Published on April 16th, 2015 | by ananya kondiparthy
Rockefeller invests in synthetic animal product manufacturing
Food, as we know it, is a favourite to the majority of human civilization and one of the strongest desires of a man. But since more than a decade there has been campaigns among organizations and people to ban animal slaughter. This has paved way for 3D printing technology for few years. 3D printing technology had, and is still continuing to have its notable implication in the food manufacting industry. Companies have invested in the food-based 3D printing as it’s apparently one booming area in 3D printing industry currently. Unfortunately not all the companies who’ve invested could continue with the face for much long. Makerbot, one of the ace 3D printing companies contributed to polymer-based 3D printing. Although 3D Systems, another leading 3D printing company, have taken a risk on investing in commercial kitchen although long-term impact of this kind of investment is not known.
However, there’s been a buzz in the 3D printing news when heir of Rockefeller has invested in Modern Meadows, a Brooklyn based company. Modern Meadows is responsible for manufacturing edible animal products without animal-slaughter. They manufacture synthetic meat using 3D printing technology.

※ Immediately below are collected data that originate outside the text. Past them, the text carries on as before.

Lemma total_sum_columns (t : EnergyType) (rows : list (Row V)) :
  total t (sum_columns rows) = qsum (map (column t) rows).
Proof. now destruct t. Qed.

(** Summing the per-entity sums of a column gives the column's sum. *)
Lemma entity_groups_total (t : EnergyType) (data : list (Row V)) :
  qsum (map (fun g => total t (snd g)) (sumByEntityAndEnergyType data))
  = qsum (map (column t) data).
Proof.
  unfold sumByEntityAndEnergyType. rewrite map_map. simpl.
  rewrite (map_ext _ (fun e => qsum (map (column t)
                                (filter (fun r : Row V => String.eqb (Entity r) e) data))))
    by (intros; apply total_sum_columns).
  apply (qsum_groups_total (column t) (fun e (r : Row V) => String.eqb (Entity r) e)).
  - intros e1 e2 r H1 H2. apply String.eqb_eq in H1, H2. congruence.
  - apply unique_keys_NoDup.
  - intros r Hr. exists (Entity r). split; [|apply String.eqb_refl].
    apply unique_keys_In. now apply (in_map (fun r : Row V => Entity r)).
Qed.

Lemma fold_left_max_ge (l : list Z) (a : Z) :
  a <= fold_left Z.max l a /\ forall x, In x l -> x <= fold_left Z.max l a.
Proof.
  revert a. induction l as [|y l IH]; intros a; simpl.
  - split; [lia | tauto].
  - destruct (IH (Z.max a y)) as [Hge Hall]. split; [lia|].
    intros x [<- | Hx]; [lia | now apply Hall].
Qed.

Lemma fold_left_max_In (l : list Z) (a : Z) :
  fold_left Z.max l a = a \/ In (fold_left Z.max l a) l.
Proof.
  revert a. induction l as [|y l IH]; intros a; simpl; [now left|].
  destruct (IH (Z.max a y)) as [Heq | Hin]; [|now right; right].
  rewrite Heq. destruct (Z.max_spec a y) as [[_ ->] | [_ ->]]; auto.
Qed.

Lemma year_max_spec (rows : list (Row V)) :
  rows <> [] ->
  exists latest_year,
    year_max rows = Some latest_year
    /\ (exists r, In r rows /\ Year r = latest_year)
    /\ (forall r, In r rows -> Year r <= latest_year).
Proof.
  destruct rows as [|r0 rest]; [congruence|]. intros _.
  eexists. split; [reflexivity|]. split.
  - destruct (fold_left_max_In (map (fun x : Row V => Year x) rest) (Year r0))
      as [Heq | Hin].
    + exists r0. split; [now left | now rewrite Heq].
    + apply in_map_iff in Hin. destruct Hin as [r [Hr Hin]].
      exists r. split; [now right | exact Hr].
  - destruct (fold_left_max_ge (map (fun x : Row V => Year x) rest) (Year r0))
      as [Hge Hall].
    intros r [<- | Hr]; [exact Hge|].
    apply Hall. now apply (in_map (fun x : Row V => Year x)).
Qed.

Lemma key_is_spec (e c : string) (r : Row V) :
  key_is (e, c) r = true <-> Entity r = e /\ ISO_A3 r = Some c.
Proof.
  unfold key_is, entity_iso_key.
  destruct (ISO_A3 r) as [c'|]; [|split; [discriminate | intros [_ ?]; discriminate]].
  destruct (pair_eq_dec (Entity r, c') (e, c)) as [Heq | Hneq].
  - inversion Heq. tauto.
  - split; [discriminate|]. intros [He Hc]. inversion Hc. congruence.
Qed.
End AggregationFacts.

Lemma pie_sum_by_entity {V : Type} `{Quantity V} (data : list (Row V)) :
  pie_sum (sumByEntityAndEnergyType data)
  = [ (column_name WindPower, qsum (map (column WindPower) data));
      (column_name SolarPower, qsum (map (column SolarPower) data));
      (column_name HydroPower, qsum (map (column HydroPower) data));
      (column_name OtherRenewables, qsum (map (column OtherRenewables) data)) ].
Proof.
  unfold pie_sum, energy_types_values. cbn [map].
  now rewrite !entity_groups_total.
Qed.

(** C10. The pie of the Energy Types view has exactly four slices, one per
    energy type in the order of the dropdown, and the value of each is the
    sum of that column over all rows it is given; grouping by entity first
    changes nothing. *)
Theorem pie_slices_are_column_totals {V : Type} `{Quantity V}
        (data : list (Row V)) (year : Z) :
  create_energy_pie_fig data year
  = PieFigure
      [ (column_name WindPower, qsum (map (column WindPower) data));
        (column_name SolarPower, qsum (map (column SolarPower) data));
        (column_name HydroPower, qsum (map (column HydroPower) data));
        (column_name OtherRenewables, qsum (map (column OtherRenewables) data)) ]
      ("Energy Consumption Distribution in " ++ str_of_Z year).
Proof.
  unfold create_energy_pie_fig. now rewrite pie_sum_by_entity.
Qed.

(** C7. For a non-empty table the map is built from the rows of the largest
    year only: its rows carry pairwise different (entity, code) pairs, the
    pairs are exactly those of the rows of the largest year (that have a
    code), and the value of a pair is the sum of the selected column over the
    rows of the largest year with that entity and code. *)
Theorem latestYearByEntity_one_row_per_pair {V : Type} `{Quantity V}
        (rows : list (Row V)) (energy_type : EnergyType) :
  rows <> [] ->
  exists latest_year,
    year_max rows = Some latest_year
    /\ (exists r, In r rows /\ Year r = latest_year)
    /\ (forall r, In r rows -> Year r <= latest_year)
    /\ NoDup (map fst (latestYearByEntity rows energy_type))
    /\ (forall e c,
           In (e, c) (map fst (latestYearByEntity rows energy_type))
           <-> exists r, In r rows /\ Year r = latest_year
                         /\ Entity r = e /\ ISO_A3 r = Some c)
    /\ (forall e c v,
           In (e, c, v) (latestYearByEntity rows energy_type) ->
           v = qsum (map (column energy_type)
                         (filter (fun r : Row V =>
                                    (Year r =? latest_year) && key_is (e, c) r)
                                 rows)))
    /\ (forall e c (r : Row V), key_is (e, c) r = true <-> Entity r = e /\ ISO_A3 r = Some c).
Proof.
  intros Hne. destruct (year_max_spec rows Hne) as [latest [Hmax [Hex Hub]]].
  exists latest. unfold latestYearByEntity, groupby_Entity_ISO_sum.
  cbv zeta. rewrite Hmax.
  split; [reflexivity|]. repeat apply conj; try assumption.
  - rewrite map_map. simpl. rewrite map_id. apply unique_keys_NoDup.
  - intros e c. rewrite map_map. simpl. rewrite map_id.
    rewrite unique_keys_In, present_keys_In. split.
    + intros [r [Hr Hkey]]. exists r.
      unfold filterByYear in Hr. apply filter_In in Hr. destruct Hr as [Hin Hy].
      unfold entity_iso_key in Hkey.
      destruct (ISO_A3 r); inversion Hkey; subst.
      repeat split; [assumption | lia].
    + intros [r [Hin [Hy [He Hc]]]]. exists r. split.
      * unfold filterByYear. apply filter_In. split; [assumption | lia].
      * unfold entity_iso_key. now rewrite Hc, He.
  - intros e c v Hin. apply in_map_iff in Hin. destruct Hin as [k [Hk _]].
    inversion Hk; subst. unfold filterByYear. now rewrite filter_filter.
  - intros e c r. apply key_is_spec.
Qed.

Modern Meadows has a vision to introduce 3D printed meat to the masses, that will surely reduce animal slaughter. Their product – steak chip, has particularly got the attention of Justin Rockefeller, great-great-grandson of John D. Rockefeller, Founder of Stand Oil.
Justin Rockefeller says, “I have eaten a steak chip. It tasted like a salty steak chip. It was delicious.” Clearly, earning fandom of Mr. Rockefeller will give an impressive branding edge to Modern Meadows.
Modern Meadows creates animal tissues with the help of 3D printing technology. Using these animal tissues they made their own edible “steak chips”.
Tissue engineer and co-founder of Modern Meadows, Andras Forgacs, states manufacturing one single pound of edible steak chips costs thousands of dollars. However he hopes the price will drop once the production starts picking up. Andras has said that they are also trying their hands on creating artificially made animal leathers, which can be used for making wallets, car seats, etc.
Rockefeller said, “I would put this in the category of high-risk, high-return, high-impact,” He adds a inspiring thought, saying “Every major idea seems crazy at first. Even mobile telephones used to look like giant bricks and cost $5000 each in the early 90s, but visionary people imagined a world in which every single person on the planet has one of these mobile devices and they fit in your pocket.” True, isn’t it ?
Andras and his father Gabor Forgacs are also the founders of Organovo, which creates human tissues for testing and medical purposes.
A vehement researcher in the field of 3D printing of human tissue, Dr Tim Woodfield from Otago University said, “3D printing is a very exciting space and huge advances are likely in the next 10 or 20 years, however the research community remains somewhat skeptical because of the costs of engineering what may be an expensive or niche product.”